Both stopped, shuddering convulsively. The agony of those two enormous, dumb and blind things must have been inconceivable. The acid was by now spending its awful force in their vitals, having seeped down through every joint and crevice in their living armor. They were hardly more than huge shells of horn, kept alive only by their unbelievable vitality.
One more feeble lunge both made in concert, toward the puny adversary that had outwitted them. Then both, as though at a spoken command, stopped dead still. Next instant they crashed to the floor, shaking it in their fall.
For a second Jim could only stand there and gaze at their monstrous bodies. His plan had succeeded beyond all belief; and realization of this success left him dazed for an instant. But it was only for an instant.
Recovering himself, he raced to the acid vat to recover the spear he'd punctured it with—only three feet of it was left: the rest had been eaten away by the powerful stuff—and then wheeled to help Denny.
By now the crackling brown stuff had fallen from Denny, too—enough, at least for him to struggle to his feet and hasten its cracking by tearing at it with partially loosened hands. As Jim reached him, he freed himself entirely save for the last few bits that stuck to him as bits of shell cling to a newborn chick.

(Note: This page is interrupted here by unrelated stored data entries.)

Definition set_tasks (f : nat → ktask_t) (s : kern) : kern := mkKern f (objs s) (n_tasks s) (n_objs s) (g_ready_queue s) (g_tick_head s) (g_tick_count s) (g_active_task s) (g_sched_lock s) (g_intrpt_nested_level s) (running s) (idle_spawned s) (g_res_list s).
Definition set_objs (f : nat → kobj) (s : kern) : kern := mkKern (tasks s) f (n_tasks s) (n_objs s) (g_ready_queue s) (g_tick_head s) (g_tick_count s) (g_active_task s) (g_sched_lock s) (g_intrpt_nested_level s) (running s) (idle_spawned s) (g_res_list s).
Definition set_rq (q : runqueue_t) (s : kern) : kern := mkKern (tasks s) (objs s) (n_tasks s) (n_objs s) q (g_tick_head s) (g_tick_count s) (g_active_task s) (g_sched_lock s) (g_intrpt_nested_level s) (running s) (idle_spawned s) (g_res_list s).
Definition set_ticks (l : list nat) (n : Z) (s : kern) : kern := mkKern (tasks s) (objs s) (n_tasks s) (n_objs s) (g_ready_queue s) l n (g_active_task s) (g_sched_lock s) (g_intrpt_nested_level s) (running s) (idle_spawned s) (g_res_list s).
Definition set_active (t : nat) (s : kern) : kern := mkKern (tasks s) (objs s) (n_tasks s) (n_objs s) (g_ready_queue s) (g_tick_head s) (g_tick_count s) t (g_sched_lock s) (g_intrpt_nested_level s) (running s) (idle_spawned s) (g_res_list s).
Definition set_lock (n : Z) (s : kern) : kern := mkKern (tasks s) (objs s) (n_tasks s) (n_objs s) (g_ready_queue s) (g_tick_head s) (g_tick_count s) (g_active_task s) n (g_intrpt_nested_level s) (running s) (idle_spawned s) (g_res_list s).
Definition set_level (n : Z) (s : kern) : kern := mkKern (tasks s) (objs s) (n_tasks s) (n_objs s) (g_ready_queue s) (g_tick_head s) (g_tick_count s) (g_active_task s) (g_sched_lock s) n (running s) (idle_spawned s) (g_res_list s).
Definition set_running (b : bool) (s : kern) : kern := mkKern (tasks s) (objs s) (n_tasks s) (n_objs s) (g_ready_queue s) (g_tick_head s) (g_tick_count s) (g_active_task s) (g_sched_lock s) (g_intrpt_nested_level s) b (idle_spawned s) (g_res_list s).
Definition set_idle (b : bool) (s : kern) : kern := mkKern (tasks s) (objs s) (n_tasks s) (n_objs s) (g_ready_queue s) (g_tick_head s) (g_tick_count s) (g_active_task s) (g_sched_lock s) (g_intrpt_nested_level s) (running s) b (g_res_list s).
Definition set_res (l : list nat) (s : kern) : kern := mkKern (tasks s) (objs s) (n_tasks s) (n_objs s) (g_ready_queue s) (g_tick_head s) (g_tick_count s) (g_active_task s) (g_sched_lock s) (g_intrpt_nested_level s) (running s) (idle_spawned s) l.
Definition on_task (t : nat) (f : ktask_t → ktask_t) (s : kern) : kern := set_tasks (upd (tasks s) t (f (tasks s t))) s.
Definition on_obj (o : nat) (f : kobj → kobj) (s : kern) : kern := set_objs (upd (objs s) o (f (objs s o))) s.
(* ===== verification/KernelLife.v ===== *)
(** * KernelLife: creation and deletion of tasks, and changes of their priority *)
From Stdlib Require Import ZArith Lia List Bool FunctionalExtensionality.
From stdpp Require Import base list numbers option sorting sets.
From S2P Require Import Prelude Kernel KernelQueue KernelInv KernelPri KernelMoves KernelOps KernelTasks.
Local Open Scope Z_scope.

(** ** Creation *)

(** A block that is free for a new task. *)
Definition free_task (t : nat) (s : kern) : Prop := live (tasks s t) = false ∧ (t < n_tasks s)%nat.
Record fresh (k : ktask_t) : Prop := mkFresh {
  fs_pend : pending k = false; fs_sleep : sleeping k = false; fs_tick : on_tick k = false; fs_mutex : mutex_list k = None;
  fs_prio : pri_ok (prio k); fs_base : b_prio k = prio k; fs_live : live k = true }.
Lemma dead_facts Y H s t : KI Y H s → live (tasks s t) = false → rdy s t = None ∧ wob s t = None ∧ tck s t = false ∧ t ≠ g_idle_task ∧ ∀ x, boss (owner s) s x ≠ Some t.
Proof.
  intros HK Hd. assert (HC := i_core _ _ _ HK). assert (Hp : pending (tasks s t) = false) by (unfold live, pending in *; destruct (task_state _); congruence).
  assert (Hs : sleeping (tasks s t) = false) by (unfold live, sleeping in *; destruct (task_state _); congruence).
  split; [apply rdy_none; unfold live in Hd; destruct (task_state _); congruence|]. split; [apply wob_none, Hp|]. split; [apply (tl_off _ _ _ _ HC Hp Hs)|].
  split; [intros ->; unfold live in Hd; rewrite (id_state _ _ (c_idle _ _ _ HC)) in Hd; discriminate|].
  intros x Hb. destruct (boss_live _ _ _ _ _ HC Hb) as [Hl _]. congruence.
Qed.
Lemma KI_new Y H s t k s' : KI Y H s → free_task t s → fresh k → frame s s' → tasks s' = upd (tasks s) t k → objs s' = objs s → g_tick_head s' = g_tick_head s →
  RQ (upd (rdy s) t (rdy1 k)) (g_ready_queue s') → KI Y H s'.
Proof.
  intros HK [Hd Hlt] [F1 F2 F3 F4 F5 F6 F7] F E O L HQ. destruct (dead_facts _ _ _ _ HK Hd) as (Er & Ew & Et & Hi & Hb). destruct HK as [HC HD W HO].
  assert (Ewk : wob1 k = None) by (unfold wob1; rewrite F1; reflexivity).
  assert (Ewob : wob s' = wob s) by (apply functional_extensionality; intros x; unfold wob; rewrite E; at_task x t; [rewrite Ewk; symmetry; exact Ew|reflexivity]).
  split; rewrite ?(frame_owners _ _ F).
  - apply (Core_task _ H s t k); auto.
    + rewrite O, Ewk, (upd_id (wob s)) by exact Ew. apply BL_pri; [apply (c_bl _ _ _ HC)|exact Ew].
    + rewrite L, F3, (upd_id (tck s)) by exact Et. apply (TL_ext _ _ _ _ _ (c_tl _ _ _ HC)); [reflexivity|]. intros x Hx. apply upd_ne. congruence.
    + split; rewrite ?F1, ?F2, ?F3, ?F6; auto; try discriminate. apply F5.
    + intros _. rewrite F4. destruct (H t) as [|o l] eqn:EH; [reflexivity|]. exfalso.
      assert (owner s o = Some t) as Ho by (apply (ml_mem _ _ _ _ _ _ (c_ml _ _ _ HC)); rewrite EH; set_solver). apply (ml_live _ _ _ _ _ _ (c_ml _ _ _ HC)) in Ho. simpl in Ho. congruence.
    + rewrite F7. discriminate.
  - intros m Hm _. unfold boss. rewrite Ewob. destruct (Nat.eq_dec m t) as [->|Hn].
    + assert (Ep : pri s' t = prio k) by (unfold pri; rewrite E, upd_eq; reflexivity). assert (Ebs : base s' t = prio k) by (unfold base; rewrite E, upd_eq; exact F6).
      rewrite Ep. split; [rewrite Ebs; lia|intros x Hx; destruct (Hb x Hx)|discriminate|auto].
    + assert (Hm' : live (tasks s m) = true) by (rewrite E, upd_ne in Hm by exact Hn; exact Hm).
      assert (Epm : pri s' m = pri s m) by (unfold pri; rewrite E, upd_ne by exact Hn; reflexivity). rewrite Epm.
      apply (dem_ext _ _ _ _ _ _ _ _ _ _ (HD m Hm' (λ f, f))); try reflexivity; [unfold base; rewrite E, upd_ne by exact Hn; reflexivity|].
      intros x Hx. unfold pri. rewrite E, upd_ne; [reflexivity|]. intros ->. unfold boss, boss_of in Hx. rewrite Ew in Hx. discriminate.
  - intros x o. rewrite Ewob, (frame_type _ _ _ F). apply W.
  - apply (objs_ok_frame _ _ _ F); [|exact HO]. rewrite O. auto.
Qed.
Lemma KI_idle Y H b s : KI Y H s → KI Y H (set_idle b s).
Proof. intros HK. apply (KI_cpu _ _ s); auto. Qed.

They turned together toward the corner where the termite-ruler was cowering behind the guards that surrounded it. Intellect to a degree phenomenal for an insect, this thing might have; but of the blind fierce courage possessed by its subjects, it assuredly had none! In proof of this was the fact that when the half dozen specialized soldiers ringing it round might have leaped to the aid of the two clumsy door guards and probably have ended the uneven fight in a few minutes, the craven monarch had ordered them to stay at their guard-posts rather than take the risk of remaining unguarded and defenseless for a single moment! Increasing intelligence apparently had resulted (as only too often it does in the world of men) in decreasing bravery!
An attack on the thing, closely guarded as it was, seemed hopeless. Those enormous, flat-topped heads held ready to present their steely surfaces as shields! Those armored terrors with the syringe-heads—one of which still held a full cargo of the terrible brown fluid that at a touch could bind the limbs of the men once more in the straitjacket embrace! What could the two do against that barrier?